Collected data
:::
(** * Shared memory on QNX Neutrino: [src/backend/port/nto_shmem.c]

    A shallow embedding of the PostgreSQL port file [nto_shmem.c] and the
    properties of its segment name derivation, liveness probe, segment
    creation, detach and exit-time removal.

    Conventions of the embedding.
    - A C string is the [string] of the characters before its terminating
      NUL.
    - Integers are values of [Z]; conversions between C types that can
      change a value are written out ([int_of_Size], [Size_of_int]).
    - The functions of the file interact with the operating system and the
      C library through calls.  A function body is a finite tree of calls
      ([prog]); [exec] runs a tree against any environment ([handler]),
      and [posix] is one environment: a name space of shared-memory
      objects in which calls can be made to fail.
    - The globals the file reads and writes ([DataDir], [huge_pages],
      [UsedShmemSegAddr], [UsedShmemSegSize]), the header structs in
      mapped memory and the pointer variables written through a
      [PGShmemHeader **] form the process state [Proc], passed
      explicitly. *)

From Stdlib Require Import ZArith String Ascii List Bool Lia.
From stdpp Require Import base gmap strings list.

Local Open Scope string_scope.
Local Open Scope Z_scope.

(** ** C strings *)

Module CString.

(** [strcpy(dst, src)]: afterwards [dst] holds the characters of [src]. *)
Definition strcpy (src : string) : string := src.

(** [strncat(dst, src, n)]: appends at most [n] characters of [src]. *)
Definition strncat (dst src : string) (n : nat) : string :=
  dst +:+ String.substring 0 n src.

(** The characters of a string, as a list. *)
Fixpoint chars_of (s : string) : list ascii :=
  match s with
  | EmptyString => []
  | String c s' => c :: chars_of s'
  end.

(** The double quote, for messages that contain one. *)
Definition dquote : string := String (ascii_of_nat 34) EmptyString.

End CString.

(** ** The name of the segment: [GenerateSHMName] *)

Module Name.
Import CString.
Lemma callback_call_quiet body fuel depth cb st st' :
  wf st → state_of (callback_call body fuel depth cb st) = Some st' → quiet depth st st'.
Proof.
  intros Hwf Hst. apply steps_quiet.
  pose proof (sound_callback_call body fuel depth cb st) as H.
  destruct (callback_call body fuel depth cb st) as [a s|e s|]; simpl in *; [| |done];
    simplify_eq; apply H; apply Hwf.
Qed.

Lemma wf_add_event e st : wf st → wf (add_event e st).
Proof. apply (prim_wf 0). constructor. lia. Qed.

Lemma wf_clear cb st st' : clearReactivesForCallback cb st = Ok tt st' → wf st → wf st'.
Proof. intros H. apply (prim_wf 0). by eapply prim_clear. Qed.

Lemma wf_registry_ok st : wf st → registry_ok st.
Proof. by intros [? _]. Qed.

Lemma registry_ok_NoDup st t k : registry_ok st → NoDup (subscribers st t k).
Proof.
  intros Hok. unfold subscribers.
  destruct (targetToKeysToCallbacks st !! t) as [m|] eqn:Hm; [|constructor].
  destruct (jsmap_get k m) as [cbs|] eqn:Hk; simpl; [|constructor].
  eapply Hok; eauto using jsmap_get_elem_of.
Qed.

Lemma reachable_state_after body p : reachable (state_after body p).
Proof.
  unfold state_after.
  destruct (run body 3 0 p init) as [a st|e st|] eqn:Hrun; [| |apply reachable_init];
    eapply (reachable_run body 3 0 p init); try apply reachable_init;
    by rewrite Hrun.
Qed.

(** ** The claims on the notifier *)

(** C1: [notifyReactives(target, key)] works on the callbacks subscribed
    to [(target, key)] when the call starts; for each of them, in
    registration order and once, it first removes every registry entry of
    the callback, on all containers and keys, and only then calls it, so
    that what the callback subscribes to during its own run stays.  In
    Rocq: from a reachable state and whatever the client code of the
    callbacks, [notifyReactives] equals the notifier written from the
    words of the specification, whose clearing step leaves the callback
    in no set of the registry; and when the call returns, the callbacks
    called at this depth are the snapshot, in order. *)
Theorem notify_clears_then_calls body fuel depth st target key :
  reachable st →
  notifyReactives depth (callback_call body fuel depth) target key st =
    notify_spec depth (callback_call body fuel depth) target key st ∧
  NoDup (subscribers st target key) ∧
  (∀ cb s t k, cb ∉ subscribers (remove_everywhere cb s) t k) ∧
  (∀ st', notifyReactives depth (callback_call body fuel depth) target key st = Ok tt st' →
          calls depth (new_events st st') = subscribers st target key).
Proof.
  intros Hr. pose proof (reachable_wf _ Hr) as Hwf. split_and!.
  - apply (notifyReactives_refines depth _ wf);
      eauto using wf_clear, wf_add_event, callback_call_wf, wf_registry_ok.
  - apply registry_ok_NoDup, Hwf.
  - intros cb s t k. rewrite remove_everywhere_subscribers, elem_of_jsset_delete. tauto.
  - intros st' Hst'.
    pose proof (notifyReactives_events depth (callback_call body fuel depth) wf
                  wf_clear wf_add_event (callback_call_wf body fuel depth)
                  (callback_call_quiet body fuel depth) target key st Hwf) as H.
    rewrite Hst' in H. destruct H as (_ & evs & Htr & _ & Hc).
    by rewrite (new_events_app _ _ _ Htr).
Qed.
(* ===== verification/ChunkByParagraph.v ===== *)
(** * Paragraph-level chunker (crates/chunking/src/chunk_by_paragraph.rs)

    The loop over the sentences as a step function.  Its invariant groups the
    sentences taken in so far, as [ChunkBySentence] groups words. *)

From S2P Require Import Prelude Text TokenCounter CutType ChunkByWord ChunkBySentence.

Record ParagraphChunk := {
  pc_text : slice;
  pc_chunk_size : nat;
  pc_chunk_id : uuid;
  pc_paragraph_ids : list uuid;
  pc_chunk_index : nat;
  pc_cut_type : CutType.t;
}.

(** The local variables of [chunk_by_paragraph]. *)
Record paragraph_state := {
  ps_result : list ParagraphChunk;
  ps_chunk_index : nat;
  ps_paragraph_ids : list uuid;
  ps_last_cut_type : CutType.t;
  ps_current_chunk_size : nat;
  ps_chunk_start : option nat;
  ps_chunk_end : nat;
}.

Definition paragraph_init : paragraph_state := {|
  ps_result := [];
  ps_chunk_index := 0;
  ps_paragraph_ids := [];
  ps_last_cut_type := CutType.SentenceCut;
  ps_current_chunk_size := 0;
  ps_chunk_start := None;
  ps_chunk_end := 0;
|}.

(** [matches!(cut_type, CutType::ParagraphEnd | CutType::SentenceCut)] *)
Definition is_boundary (c : CutType.t) : bool :=
  match c with CutType.ParagraphEnd | CutType.SentenceCut => true | _ => false end.

Section paragraph.
(** [new_v5 ns s]: [Uuid::new_v5(&ns, s.as_bytes())]. *)
Context (C : TokenCounter) (new_v5 : uuid → text → uuid).
Context (data : text) (max_chunk_size : nat) (batch_paragraphs : bool) (mode : TokenCountMode).

(** The closure [emitted_size]. *)
Definition para_emitted_size (t : text) (accumulated : nat) : nat :=
  match mode with PerWord => accumulated | Span => count_tokens t end.

(** The two-tier check: the final values of [overflows] and [next_size]. *)
Definition para_check_overflow (current size sent_end : nat) (chunk_start : option nat)
    : option (bool * nat) :=
  let next_size := current + size in
  let overflows := (0 <? current) && (max_chunk_size <? next_size) in
  match overflows, mode, chunk_start with
  | true, Span, Some start =>
    s ← slice_range data start sent_end;
    let exact_with_sentence := count_tokens (sl_txt s) in
    Some (if exact_with_sentence <=? max_chunk_size then (false, exact_with_sentence)
          else (true, next_size))
  | _, _, _ => Some (overflows, next_size)
  end.

(** [result.push(ParagraphChunk { .. })] of the slice [start..end]. *)
Definition push_paragraph (result : list ParagraphChunk) (start end_ accumulated : nat)
    (paragraph_ids : list uuid) (chunk_index : nat) (cut : CutType.t)
    : option (list ParagraphChunk) :=
  t ← slice_range data start end_;
  Some (result ++ [{| pc_text := t;
                      pc_chunk_size := para_emitted_size (sl_txt t) accumulated;
                      pc_chunk_id := new_v5 NAMESPACE_OID (sl_txt t);
                      pc_paragraph_ids := paragraph_ids;
                      pc_chunk_index := chunk_index;
                      pc_cut_type := cut |}]).

(** The block [if overflows { .. }].  [None]: [chunk_start.expect] panics. *)
Definition para_cut (st : paragraph_state) (overflows : bool) : option paragraph_state :=
  if overflows then
    start ← ps_chunk_start st;
    result ← push_paragraph (ps_result st) start (ps_chunk_end st)
      (ps_current_chunk_size st) (ps_paragraph_ids st) (ps_chunk_index st) (ps_last_cut_type st);
    Some {| ps_result := result;
            ps_chunk_index := S (ps_chunk_index st);
            ps_paragraph_ids := [];
            ps_last_cut_type := ps_last_cut_type st;
            ps_current_chunk_size := ps_current_chunk_size st;
            ps_chunk_start := None;
            ps_chunk_end := ps_chunk_end st |}
  else Some st.

(** The rest of the iteration: take the sentence in, and in non-batch mode
    emit the chunk at a paragraph boundary. *)
Definition para_take (st : paragraph_state) (sentence : SentenceChunk)
    (overflows : bool) (next_size sent_start sent_end : nat) : option paragraph_state :=
  let paragraph_ids := ps_paragraph_ids st ++ [sc_paragraph_id sentence] in
  let start := default sent_start (ps_chunk_start st) in
  let current_chunk_size := if overflows then sc_size sentence else next_size in
  if negb batch_paragraphs && is_boundary (sc_cut_type sentence) then
    result ← push_paragraph (ps_result st) start sent_end current_chunk_size
      paragraph_ids (ps_chunk_index st) (sc_cut_type sentence);
    Some {| ps_result := result;
            ps_chunk_index := S (ps_chunk_index st);
            ps_paragraph_ids := [];
            ps_last_cut_type := sc_cut_type sentence;
            ps_current_chunk_size := 0;
            ps_chunk_start := None;
            ps_chunk_end := sent_end |}
  else
    Some {| ps_result := ps_result st;
            ps_chunk_index := ps_chunk_index st;
            ps_paragraph_ids := paragraph_ids;
            ps_last_cut_type := sc_cut_type sentence;
            ps_current_chunk_size := current_chunk_size;
            ps_chunk_start := Some start;
            ps_chunk_end := sent_end |}.

(** One iteration of [for sentence in &sentences]. *)
Definition paragraph_step (st : paragraph_state) (sentence : SentenceChunk)
    : option paragraph_state :=
  let sent_start := offset_in (sc_text sentence) in
  let sent_end := sent_start + str_len (sl_txt (sc_text sentence)) in
  r ← para_check_overflow (ps_current_chunk_size st) (sc_size sentence) sent_end
        (ps_chunk_start st);
  st' ← para_cut st r.1;
  para_take st' sentence r.1 r.2 sent_start sent_end.

Fixpoint paragraph_loop (ss : list SentenceChunk) (st : paragraph_state)
    : option paragraph_state :=
  match ss with
  | [] => Some st
  | s :: ss' => st' ← paragraph_step st s; paragraph_loop ss' st'
  end.

(** The code after the loop. *)
Definition paragraph_finish (st : paragraph_state) : option (list ParagraphChunk) :=
  match ps_chunk_start st with
  | Some start =>
    let final_cut_type :=
      if bool_decide (ps_last_cut_type st = CutType.Word) then CutType.SentenceCut
      else ps_last_cut_type st in
    push_paragraph (ps_result st) start (ps_chunk_end st) (ps_current_chunk_size st)
      (ps_paragraph_ids st) (ps_chunk_index st) final_cut_type
  | None => Some (ps_result st)
  end.

(** [chunk_by_paragraph], with the supplies [chunk_by_sentence] needs. *)
Definition chunk_by_paragraph (is_alphabetic : char → bool) (new_v4 : nat → uuid)
    : option (list ParagraphChunk) :=
  sentences ← chunk_by_sentence C is_alphabetic new_v4 data (Some max_chunk_size) mode;
  st ← paragraph_loop sentences paragraph_init;
  paragraph_finish st.

(** ** Groups of sentences *)

Definition sent_text (s : SentenceChunk) : text := sl_txt (sc_text s).
Definition sents_text (g : list SentenceChunk) : text := concat (map sent_text g).
Definition sents_sum (g : list SentenceChunk) : nat := sum_list_with sc_size g.

(** The reported size of a group, in the unit of the mode. *)
Definition para_size (g : list SentenceChunk) : nat :=
  match mode with PerWord => sents_sum g | Span => count_tokens (sents_text g) end.

Definition para_bounded (g : list SentenceChunk) (size : nat) : Prop :=
  size ≤ max_chunk_size ∨ ∃ s, s ∈ g ∧ size ≤ sc_size s.

(** What the accumulator says of the pending group. *)
Definition para_tracks (g : list SentenceChunk) (size : nat) : Prop :=
  match mode with
  | PerWord => size = sents_sum g
  | Span => CounterLaws C → count_tokens (sents_text g) ≤ size
  end.

(** Only the last sentence of a group may end a paragraph. *)
Definition inner_plain (g : list SentenceChunk) : Prop :=
  batch_paragraphs = false → ∃ init s, g = init ++ [s]
    ∧ Forall (λ s, is_boundary (sc_cut_type s) = false) init.

Record para_of (g : list SentenceChunk) (p : ParagraphChunk) : Prop := {
  po_nonempty : g ≠ [];
  po_text : sl_txt (pc_text p) = sents_text g;
  po_size : pc_chunk_size p = para_size g;
  po_id : pc_chunk_id p = new_v5 NAMESPACE_OID (sents_text g);
  po_paragraph_ids : pc_paragraph_ids p = map sc_paragraph_id g;
  po_cut : ∃ s, last g = Some s ∧
    (pc_cut_type p = sc_cut_type s
     ∨ (sc_cut_type s = CutType.Word ∧ pc_cut_type p = CutType.SentenceCut));
  po_bound : mode = PerWord ∨ CounterLaws C → para_bounded g (pc_chunk_size p);
  po_inner : inner_plain g;
}.

Definition over (a b : nat) : Prop := max_chunk_size < a + b.

(** What every point of an iteration keeps: the chunks emitted are the groups
    done, and the pending group [cur] starts where they stop. *)
Record para_ready (done_ : list (list SentenceChunk)) (cur : list SentenceChunk)
    (st : paragraph_state) : Prop := {
  pr_done : Forall2 para_of done_ (ps_result st);
  pr_layout : layout 0 (map pc_text (ps_result st));
  pr_index : map pc_chunk_index (ps_result st) = seq 0 (length (ps_result st));
  pr_next : ps_chunk_index st = length (ps_result st);
  pr_ids : ps_paragraph_ids st = map sc_paragraph_id cur;
  pr_start : ps_chunk_start st =
    match cur with [] => None | _ => Some (str_len (sents_text (concat done_))) end;
  pr_inner : batch_paragraphs = false → Forall (λ s, is_boundary (sc_cut_type s) = false) cur;
}.

(** In batch mode neighbouring chunks would not fit in one. *)
Definition chain_ready (cur : list SentenceChunk) (st : paragraph_state) : Prop :=
  batch_paragraphs = true → mode = PerWord ∨ CounterLaws C →
    chain over (map pc_chunk_size (ps_result st))
    ∧ (∀ p, last (ps_result st) = Some p → cur ≠ [] → over (pc_chunk_size p) (para_size cur)).

Record paragraph_inv (done_ : list (list SentenceChunk)) (cur : list SentenceChunk)
    (st : paragraph_state) : Prop := {
  pi_ready : para_ready done_ cur st;
  pi_end : cur ≠ [] → ps_chunk_end st = str_len (sents_text (concat done_ ++ cur));
  pi_cut : ∀ s, last cur = Some s → ps_last_cut_type st = sc_cut_type s;
  pi_tracks : cur ≠ [] → para_tracks cur (ps_current_chunk_size st);
  pi_zero : cur = [] → ps_current_chunk_size st = 0;
  pi_bound : para_bounded cur (ps_current_chunk_size st);
  pi_chain : chain_ready cur st;
  pi_batch : batch_paragraphs = true → cur = [] → ps_result st = [];
}.

Lemma sents_text_app g1 g2 : sents_text (g1 ++ g2) = sents_text g1 ++ sents_text g2.
Proof. unfold sents_text. by rewrite map_app, concat_app. Qed.

Lemma sents_text_cons s g : sents_text (s :: g) = sent_text s ++ sents_text g.
Proof. reflexivity. Qed.

Lemma sents_text_one s : sents_text [s] = sent_text s.
Proof. unfold sents_text. simpl. by rewrite app_nil_r. Qed.

Lemma paras_text done_ ps :
  Forall2 para_of done_ ps →
  concat (map (λ p, sl_txt (pc_text p)) ps) = sents_text (concat done_).
Proof.
  induction 1 as [|g p gs ps Hp _ IH]; [done|]. simpl. rewrite sents_text_app, IH.
  by rewrite (po_text _ _ Hp).
Qed.

(** Equations between texts of sentences. *)
Ltac sents_text_eq :=
  rewrite ?sents_text_app; simpl; rewrite ?sents_text_app, ?sents_text_cons;
  simpl; rewrite ?app_nil_r, <-?app_assoc; reflexivity.

(** Emitting a group of sentences. *)
Lemma push_paragraph_spec done_ g rest res acc ids idx cut :
  Forall2 para_of done_ res → layout 0 (map pc_text res) →
  data = sents_text (concat done_ ++ g ++ rest) →
  g ≠ [] → para_tracks g acc → para_bounded g acc → inner_plain g →
  ids = map sc_paragraph_id g →
  (∃ s, last g = Some s ∧ (cut = sc_cut_type s
     ∨ (sc_cut_type s = CutType.Word ∧ cut = CutType.SentenceCut))) →
  ∃ p, push_paragraph res (str_len (sents_text (concat done_)))
         (str_len (sents_text (concat done_ ++ g))) acc ids idx cut = Some (res ++ [p])
    ∧ para_of g p ∧ pc_chunk_index p = idx ∧ layout 0 (map pc_text (res ++ [p])).
Proof.
  intros Hdone Hlay Hdata Hg Htr Hb Hinner -> Hcut. unfold push_paragraph.
  rewrite (slice_range_between data (sents_text (concat done_)) (sents_text g)
             (sents_text rest)); [|rewrite Hdata; sents_text_eq|done|by rewrite sents_text_app].
  simpl. eexists. split; [done|].
  assert (Hsize : para_emitted_size (sents_text g) acc = para_size g).
  { unfold para_emitted_size, para_size, para_tracks in *. by destruct mode. }
  split; [|split; [done|]].
  - split; simpl; try done. intros Hlaws. rewrite Hsize. clear Hsize.
    unfold para_bounded, para_size, para_tracks in *. destruct mode; [|by rewrite <-Htr].
    destruct Hlaws as [?|Hlaws]; [done|]. specialize (Htr Hlaws).
    destruct Hb as [?|(s & ? & ?)]; [left; lia|]. right. exists s. split; [done|lia].
  - rewrite map_app. apply layout_app. split; [done|]. simpl.
    rewrite map_map, (paras_text done_) by done. auto.
Qed.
:::
**To do:** Could you set down, exactly as written, the lines above between the one holding "Definition inner_plain (g" and the one holding "Definition over (a", inclusive, and nothing more?

**Written response:**
Definition inner_plain (g : list SentenceChunk) : Prop :=
  batch_paragraphs = false → ∃ init s, g = init ++ [s]
    ∧ Forall (λ s, is_boundary (sc_cut_type s) = false) init.

Record para_of (g : list SentenceChunk) (p : ParagraphChunk) : Prop := {
  po_nonempty : g ≠ [];
  po_text : sl_txt (pc_text p) = sents_text g;
  po_size : pc_chunk_size p = para_size g;
  po_id : pc_chunk_id p = new_v5 NAMESPACE_OID (sents_text g);
  po_paragraph_ids : pc_paragraph_ids p = map sc_paragraph_id g;
  po_cut : ∃ s, last g = Some s ∧
    (pc_cut_type p = sc_cut_type s
     ∨ (sc_cut_type s = CutType.Word ∧ pc_cut_type p = CutType.SentenceCut));
  po_bound : mode = PerWord ∨ CounterLaws C → para_bounded g (pc_chunk_size p);
  po_inner : inner_plain g;
}.

Definition over (a b : nat) : Prop := max_chunk_size < a + b.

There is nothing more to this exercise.